:: INPUT MATERIAL ::
= = = = = = =

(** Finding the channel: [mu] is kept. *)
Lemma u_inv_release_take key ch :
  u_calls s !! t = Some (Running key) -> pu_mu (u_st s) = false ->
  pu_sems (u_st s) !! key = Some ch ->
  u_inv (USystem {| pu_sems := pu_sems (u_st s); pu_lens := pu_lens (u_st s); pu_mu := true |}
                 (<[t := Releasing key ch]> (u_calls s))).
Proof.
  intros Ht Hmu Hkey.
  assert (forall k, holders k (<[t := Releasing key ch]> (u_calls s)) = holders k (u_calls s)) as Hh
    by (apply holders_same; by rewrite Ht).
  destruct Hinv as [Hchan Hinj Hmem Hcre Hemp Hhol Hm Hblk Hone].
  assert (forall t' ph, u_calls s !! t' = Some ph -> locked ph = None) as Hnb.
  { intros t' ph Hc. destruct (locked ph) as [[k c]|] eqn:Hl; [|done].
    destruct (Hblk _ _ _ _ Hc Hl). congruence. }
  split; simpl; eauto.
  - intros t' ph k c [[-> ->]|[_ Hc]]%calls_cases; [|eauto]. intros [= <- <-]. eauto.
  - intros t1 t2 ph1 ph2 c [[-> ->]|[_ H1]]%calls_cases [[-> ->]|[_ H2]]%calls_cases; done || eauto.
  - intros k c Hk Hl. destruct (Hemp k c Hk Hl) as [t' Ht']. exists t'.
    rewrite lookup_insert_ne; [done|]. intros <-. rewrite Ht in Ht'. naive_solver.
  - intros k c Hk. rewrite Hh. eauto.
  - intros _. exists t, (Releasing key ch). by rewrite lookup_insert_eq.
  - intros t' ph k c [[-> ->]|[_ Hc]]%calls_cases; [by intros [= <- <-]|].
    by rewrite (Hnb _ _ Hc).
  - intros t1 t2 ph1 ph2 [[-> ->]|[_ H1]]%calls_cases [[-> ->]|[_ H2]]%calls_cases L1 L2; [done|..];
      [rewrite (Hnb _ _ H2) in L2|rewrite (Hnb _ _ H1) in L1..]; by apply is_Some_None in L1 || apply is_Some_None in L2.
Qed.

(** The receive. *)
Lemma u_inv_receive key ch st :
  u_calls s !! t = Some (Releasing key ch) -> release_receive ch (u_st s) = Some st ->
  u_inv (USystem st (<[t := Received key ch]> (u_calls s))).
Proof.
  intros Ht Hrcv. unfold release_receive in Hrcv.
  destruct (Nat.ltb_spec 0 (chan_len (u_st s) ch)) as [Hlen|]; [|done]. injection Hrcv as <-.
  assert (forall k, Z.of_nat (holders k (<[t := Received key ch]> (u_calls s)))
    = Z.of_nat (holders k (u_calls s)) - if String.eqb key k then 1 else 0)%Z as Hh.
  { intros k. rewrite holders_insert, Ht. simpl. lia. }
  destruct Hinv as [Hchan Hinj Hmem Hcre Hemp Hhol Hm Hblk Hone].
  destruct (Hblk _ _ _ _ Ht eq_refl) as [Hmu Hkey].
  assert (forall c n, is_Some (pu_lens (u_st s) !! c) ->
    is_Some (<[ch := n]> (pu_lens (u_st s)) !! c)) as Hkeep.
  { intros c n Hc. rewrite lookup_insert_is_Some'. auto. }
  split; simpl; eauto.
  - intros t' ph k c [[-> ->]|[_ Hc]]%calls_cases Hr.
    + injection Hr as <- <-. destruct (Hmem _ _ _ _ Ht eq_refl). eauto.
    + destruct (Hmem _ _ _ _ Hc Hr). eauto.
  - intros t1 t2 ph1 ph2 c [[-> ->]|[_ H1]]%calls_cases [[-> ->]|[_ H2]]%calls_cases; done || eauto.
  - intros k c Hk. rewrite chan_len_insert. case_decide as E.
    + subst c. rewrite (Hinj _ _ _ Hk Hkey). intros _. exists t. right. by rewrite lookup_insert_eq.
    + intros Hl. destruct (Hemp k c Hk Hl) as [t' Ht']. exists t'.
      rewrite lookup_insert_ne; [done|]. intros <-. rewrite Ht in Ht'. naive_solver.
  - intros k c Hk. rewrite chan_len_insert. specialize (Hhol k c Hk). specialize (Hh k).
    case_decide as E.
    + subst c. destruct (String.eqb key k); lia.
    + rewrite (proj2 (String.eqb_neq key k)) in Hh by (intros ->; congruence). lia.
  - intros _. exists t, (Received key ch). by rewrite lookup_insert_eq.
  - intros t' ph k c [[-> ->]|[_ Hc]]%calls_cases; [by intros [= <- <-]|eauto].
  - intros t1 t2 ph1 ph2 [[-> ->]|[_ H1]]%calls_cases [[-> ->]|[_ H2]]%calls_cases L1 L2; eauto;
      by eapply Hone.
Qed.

= = = = = = =

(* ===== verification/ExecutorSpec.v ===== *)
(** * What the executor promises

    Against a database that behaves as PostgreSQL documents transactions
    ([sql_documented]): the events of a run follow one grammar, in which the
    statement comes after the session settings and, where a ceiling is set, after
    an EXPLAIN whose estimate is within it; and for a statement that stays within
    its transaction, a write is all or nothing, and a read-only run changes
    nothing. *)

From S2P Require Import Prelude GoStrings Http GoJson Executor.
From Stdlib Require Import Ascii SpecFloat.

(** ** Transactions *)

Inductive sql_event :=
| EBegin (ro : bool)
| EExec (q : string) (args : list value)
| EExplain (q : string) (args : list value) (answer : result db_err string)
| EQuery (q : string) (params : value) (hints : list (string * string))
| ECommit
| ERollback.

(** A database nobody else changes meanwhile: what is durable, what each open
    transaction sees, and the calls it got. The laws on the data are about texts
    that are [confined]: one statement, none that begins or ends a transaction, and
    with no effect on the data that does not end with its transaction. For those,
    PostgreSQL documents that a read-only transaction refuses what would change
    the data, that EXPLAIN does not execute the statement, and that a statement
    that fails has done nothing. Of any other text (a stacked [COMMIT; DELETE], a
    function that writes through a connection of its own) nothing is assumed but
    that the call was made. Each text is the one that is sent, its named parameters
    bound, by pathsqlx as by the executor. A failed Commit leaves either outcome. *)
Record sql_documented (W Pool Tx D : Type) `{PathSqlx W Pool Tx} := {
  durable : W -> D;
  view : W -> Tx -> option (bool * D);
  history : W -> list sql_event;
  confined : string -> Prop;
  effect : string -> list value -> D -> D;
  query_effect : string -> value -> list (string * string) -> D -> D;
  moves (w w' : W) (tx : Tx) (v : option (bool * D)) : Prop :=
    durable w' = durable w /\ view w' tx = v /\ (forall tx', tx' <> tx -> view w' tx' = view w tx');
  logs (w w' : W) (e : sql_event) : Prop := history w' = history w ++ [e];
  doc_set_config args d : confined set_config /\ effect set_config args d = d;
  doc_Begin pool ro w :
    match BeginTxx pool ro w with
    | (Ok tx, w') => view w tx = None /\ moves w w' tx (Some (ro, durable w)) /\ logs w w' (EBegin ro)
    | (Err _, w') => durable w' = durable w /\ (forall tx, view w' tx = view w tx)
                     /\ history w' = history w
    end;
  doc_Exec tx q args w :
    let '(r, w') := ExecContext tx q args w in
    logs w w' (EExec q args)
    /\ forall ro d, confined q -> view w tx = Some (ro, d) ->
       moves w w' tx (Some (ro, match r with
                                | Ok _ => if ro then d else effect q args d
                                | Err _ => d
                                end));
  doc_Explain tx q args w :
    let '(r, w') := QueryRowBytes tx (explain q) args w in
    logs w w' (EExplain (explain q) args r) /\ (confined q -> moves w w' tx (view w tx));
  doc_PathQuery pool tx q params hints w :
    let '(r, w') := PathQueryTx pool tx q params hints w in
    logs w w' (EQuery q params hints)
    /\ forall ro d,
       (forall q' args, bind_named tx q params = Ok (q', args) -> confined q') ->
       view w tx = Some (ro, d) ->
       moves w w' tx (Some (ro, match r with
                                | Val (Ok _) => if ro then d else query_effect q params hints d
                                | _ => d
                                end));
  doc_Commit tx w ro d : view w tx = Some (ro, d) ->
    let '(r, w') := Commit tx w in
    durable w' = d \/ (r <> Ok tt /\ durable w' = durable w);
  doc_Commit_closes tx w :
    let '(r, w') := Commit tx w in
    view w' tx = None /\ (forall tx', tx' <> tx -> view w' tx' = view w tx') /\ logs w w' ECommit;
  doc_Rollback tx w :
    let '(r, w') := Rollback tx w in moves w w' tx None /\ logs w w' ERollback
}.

= = = = = = =

Reproduce exactly, and only, the part of the listing above that begins at the line with "logs (w w' : W)" and goes on through the line with "doc_Explain tx q".

:: COMPLETED TASK ::
  logs (w w' : W) (e : sql_event) : Prop := history w' = history w ++ [e];
  doc_set_config args d : confined set_config /\ effect set_config args d = d;
  doc_Begin pool ro w :
    match BeginTxx pool ro w with
    | (Ok tx, w') => view w tx = None /\ moves w w' tx (Some (ro, durable w)) /\ logs w w' (EBegin ro)
    | (Err _, w') => durable w' = durable w /\ (forall tx, view w' tx = view w tx)
                     /\ history w' = history w
    end;
  doc_Exec tx q args w :
    let '(r, w') := ExecContext tx q args w in
    logs w w' (EExec q args)
    /\ forall ro d, confined q -> view w tx = Some (ro, d) ->
       moves w w' tx (Some (ro, match r with
                                | Ok _ => if ro then d else effect q args d
                                | Err _ => d
                                end));
  doc_Explain tx q args w :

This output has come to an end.